Information given below:

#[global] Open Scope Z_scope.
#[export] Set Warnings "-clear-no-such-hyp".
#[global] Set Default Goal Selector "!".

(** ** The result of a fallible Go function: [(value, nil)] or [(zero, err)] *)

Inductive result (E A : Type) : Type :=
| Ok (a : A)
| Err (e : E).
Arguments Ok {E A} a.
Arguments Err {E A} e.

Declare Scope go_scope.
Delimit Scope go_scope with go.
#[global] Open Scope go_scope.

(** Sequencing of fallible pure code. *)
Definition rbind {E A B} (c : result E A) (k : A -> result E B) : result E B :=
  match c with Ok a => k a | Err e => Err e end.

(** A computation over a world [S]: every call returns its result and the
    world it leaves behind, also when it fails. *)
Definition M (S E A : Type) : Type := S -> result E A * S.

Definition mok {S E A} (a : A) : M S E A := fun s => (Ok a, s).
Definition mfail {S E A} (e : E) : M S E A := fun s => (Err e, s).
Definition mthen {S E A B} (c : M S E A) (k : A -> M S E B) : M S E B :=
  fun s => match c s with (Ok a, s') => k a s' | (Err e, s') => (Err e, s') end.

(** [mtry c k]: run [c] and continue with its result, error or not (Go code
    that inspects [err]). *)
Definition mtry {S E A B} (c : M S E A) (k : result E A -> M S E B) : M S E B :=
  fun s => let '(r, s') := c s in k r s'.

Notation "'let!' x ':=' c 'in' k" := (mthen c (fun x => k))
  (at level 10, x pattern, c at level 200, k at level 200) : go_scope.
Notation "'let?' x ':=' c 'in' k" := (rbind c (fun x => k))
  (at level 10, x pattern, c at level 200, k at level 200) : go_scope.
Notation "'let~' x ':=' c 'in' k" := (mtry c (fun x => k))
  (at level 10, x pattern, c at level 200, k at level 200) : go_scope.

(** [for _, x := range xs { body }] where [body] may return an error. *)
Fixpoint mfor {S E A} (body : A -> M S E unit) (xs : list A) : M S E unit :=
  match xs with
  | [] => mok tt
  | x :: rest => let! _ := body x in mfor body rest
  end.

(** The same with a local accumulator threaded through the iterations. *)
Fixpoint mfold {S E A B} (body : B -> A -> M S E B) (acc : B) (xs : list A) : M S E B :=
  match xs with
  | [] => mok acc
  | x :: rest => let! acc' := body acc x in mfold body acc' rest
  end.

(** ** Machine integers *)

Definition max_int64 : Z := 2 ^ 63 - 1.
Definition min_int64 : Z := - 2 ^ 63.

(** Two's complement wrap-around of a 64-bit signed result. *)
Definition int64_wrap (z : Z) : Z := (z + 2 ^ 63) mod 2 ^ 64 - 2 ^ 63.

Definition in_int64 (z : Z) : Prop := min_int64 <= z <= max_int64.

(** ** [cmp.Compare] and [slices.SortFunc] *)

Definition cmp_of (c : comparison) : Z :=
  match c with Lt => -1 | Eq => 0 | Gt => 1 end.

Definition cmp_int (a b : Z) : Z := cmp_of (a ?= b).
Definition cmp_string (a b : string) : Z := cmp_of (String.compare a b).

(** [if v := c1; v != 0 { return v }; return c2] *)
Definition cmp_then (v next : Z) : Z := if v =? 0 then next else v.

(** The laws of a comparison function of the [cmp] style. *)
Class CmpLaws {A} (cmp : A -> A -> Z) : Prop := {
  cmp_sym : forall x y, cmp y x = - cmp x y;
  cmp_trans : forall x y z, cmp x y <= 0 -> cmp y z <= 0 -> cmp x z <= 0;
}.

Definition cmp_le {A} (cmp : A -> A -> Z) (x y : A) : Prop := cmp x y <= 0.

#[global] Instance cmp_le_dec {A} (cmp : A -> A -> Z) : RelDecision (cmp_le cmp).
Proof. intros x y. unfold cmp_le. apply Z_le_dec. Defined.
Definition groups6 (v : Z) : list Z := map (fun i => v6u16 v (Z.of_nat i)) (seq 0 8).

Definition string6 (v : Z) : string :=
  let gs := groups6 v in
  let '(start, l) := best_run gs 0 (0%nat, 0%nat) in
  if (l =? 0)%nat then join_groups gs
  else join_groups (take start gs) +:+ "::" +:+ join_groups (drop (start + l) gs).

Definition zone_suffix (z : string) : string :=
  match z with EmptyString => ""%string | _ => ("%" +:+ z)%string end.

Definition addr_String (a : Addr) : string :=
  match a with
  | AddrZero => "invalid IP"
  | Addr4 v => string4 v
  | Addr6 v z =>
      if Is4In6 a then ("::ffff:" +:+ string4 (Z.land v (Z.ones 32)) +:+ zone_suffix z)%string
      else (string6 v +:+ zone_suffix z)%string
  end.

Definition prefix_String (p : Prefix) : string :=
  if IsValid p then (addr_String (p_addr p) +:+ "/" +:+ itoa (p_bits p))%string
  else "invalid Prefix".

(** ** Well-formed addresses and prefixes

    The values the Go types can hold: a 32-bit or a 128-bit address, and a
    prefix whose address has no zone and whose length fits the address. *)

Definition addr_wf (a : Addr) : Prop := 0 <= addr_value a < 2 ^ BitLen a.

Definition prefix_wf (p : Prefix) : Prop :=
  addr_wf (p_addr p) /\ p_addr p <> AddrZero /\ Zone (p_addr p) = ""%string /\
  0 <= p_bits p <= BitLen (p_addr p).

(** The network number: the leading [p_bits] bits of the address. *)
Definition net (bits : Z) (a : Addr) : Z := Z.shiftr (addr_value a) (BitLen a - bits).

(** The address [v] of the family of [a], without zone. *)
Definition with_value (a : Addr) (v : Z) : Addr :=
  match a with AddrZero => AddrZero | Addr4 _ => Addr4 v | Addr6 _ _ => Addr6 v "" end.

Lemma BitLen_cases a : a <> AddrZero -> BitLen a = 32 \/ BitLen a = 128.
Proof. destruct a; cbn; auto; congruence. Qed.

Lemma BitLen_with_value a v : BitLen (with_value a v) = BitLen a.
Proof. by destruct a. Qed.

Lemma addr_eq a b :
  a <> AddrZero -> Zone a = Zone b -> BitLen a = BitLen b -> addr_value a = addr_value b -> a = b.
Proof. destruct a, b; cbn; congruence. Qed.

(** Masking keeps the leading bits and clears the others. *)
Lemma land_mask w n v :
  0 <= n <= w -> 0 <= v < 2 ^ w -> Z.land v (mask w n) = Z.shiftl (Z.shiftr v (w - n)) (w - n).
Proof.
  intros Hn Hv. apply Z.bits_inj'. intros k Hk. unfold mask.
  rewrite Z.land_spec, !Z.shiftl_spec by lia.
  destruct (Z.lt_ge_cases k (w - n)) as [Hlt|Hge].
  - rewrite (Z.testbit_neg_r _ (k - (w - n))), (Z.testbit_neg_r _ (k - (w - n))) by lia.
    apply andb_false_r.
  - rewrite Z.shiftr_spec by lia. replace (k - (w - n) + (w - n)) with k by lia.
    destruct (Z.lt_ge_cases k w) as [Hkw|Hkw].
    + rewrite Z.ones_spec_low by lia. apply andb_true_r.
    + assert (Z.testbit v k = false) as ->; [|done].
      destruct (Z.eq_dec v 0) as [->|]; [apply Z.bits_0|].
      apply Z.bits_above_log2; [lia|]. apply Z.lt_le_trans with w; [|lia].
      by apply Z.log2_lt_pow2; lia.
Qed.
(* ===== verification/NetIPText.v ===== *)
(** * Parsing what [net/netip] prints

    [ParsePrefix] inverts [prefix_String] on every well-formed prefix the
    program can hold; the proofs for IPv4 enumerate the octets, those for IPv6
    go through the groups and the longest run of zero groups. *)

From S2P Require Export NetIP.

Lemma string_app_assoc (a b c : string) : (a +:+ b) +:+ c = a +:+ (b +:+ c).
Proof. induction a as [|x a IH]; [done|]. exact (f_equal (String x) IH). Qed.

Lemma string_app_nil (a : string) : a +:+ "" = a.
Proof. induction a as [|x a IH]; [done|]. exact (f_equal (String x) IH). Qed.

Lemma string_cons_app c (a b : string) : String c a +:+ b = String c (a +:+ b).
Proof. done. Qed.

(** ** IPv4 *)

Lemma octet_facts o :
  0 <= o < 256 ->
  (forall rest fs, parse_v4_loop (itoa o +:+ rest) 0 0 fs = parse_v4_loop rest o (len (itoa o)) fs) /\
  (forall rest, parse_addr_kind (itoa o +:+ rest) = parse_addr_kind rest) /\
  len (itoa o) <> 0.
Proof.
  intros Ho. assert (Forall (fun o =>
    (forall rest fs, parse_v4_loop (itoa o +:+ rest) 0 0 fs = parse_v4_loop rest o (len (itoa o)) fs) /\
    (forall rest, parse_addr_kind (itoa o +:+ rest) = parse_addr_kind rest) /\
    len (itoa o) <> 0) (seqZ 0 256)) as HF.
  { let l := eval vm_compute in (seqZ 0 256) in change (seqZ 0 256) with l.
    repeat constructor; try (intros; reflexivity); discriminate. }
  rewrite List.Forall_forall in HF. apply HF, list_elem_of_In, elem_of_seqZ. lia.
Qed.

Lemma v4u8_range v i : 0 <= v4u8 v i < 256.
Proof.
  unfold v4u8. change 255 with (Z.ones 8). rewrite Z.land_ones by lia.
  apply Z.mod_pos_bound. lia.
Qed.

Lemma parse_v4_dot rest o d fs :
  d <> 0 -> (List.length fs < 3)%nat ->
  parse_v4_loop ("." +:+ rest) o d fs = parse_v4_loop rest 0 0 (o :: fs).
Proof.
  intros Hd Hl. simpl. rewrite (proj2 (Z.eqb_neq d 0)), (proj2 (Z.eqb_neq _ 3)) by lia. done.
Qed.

End of Information given.

Exercise => Retype, exactly and in full, the lines above from the one containing "Definition net (bits" through the one containing "rewrite Z.land_spec, !Z.shiftl_spec by lia.".

Task answer =>
Definition net (bits : Z) (a : Addr) : Z := Z.shiftr (addr_value a) (BitLen a - bits).

(** The address [v] of the family of [a], without zone. *)
Definition with_value (a : Addr) (v : Z) : Addr :=
  match a with AddrZero => AddrZero | Addr4 _ => Addr4 v | Addr6 _ _ => Addr6 v "" end.

Lemma BitLen_cases a : a <> AddrZero -> BitLen a = 32 \/ BitLen a = 128.
Proof. destruct a; cbn; auto; congruence. Qed.

Lemma BitLen_with_value a v : BitLen (with_value a v) = BitLen a.
Proof. by destruct a. Qed.

Lemma addr_eq a b :
  a <> AddrZero -> Zone a = Zone b -> BitLen a = BitLen b -> addr_value a = addr_value b -> a = b.
Proof. destruct a, b; cbn; congruence. Qed.

(** Masking keeps the leading bits and clears the others. *)
Lemma land_mask w n v :
  0 <= n <= w -> 0 <= v < 2 ^ w -> Z.land v (mask w n) = Z.shiftl (Z.shiftr v (w - n)) (w - n).
Proof.
  intros Hn Hv. apply Z.bits_inj'. intros k Hk. unfold mask.
  rewrite Z.land_spec, !Z.shiftl_spec by lia.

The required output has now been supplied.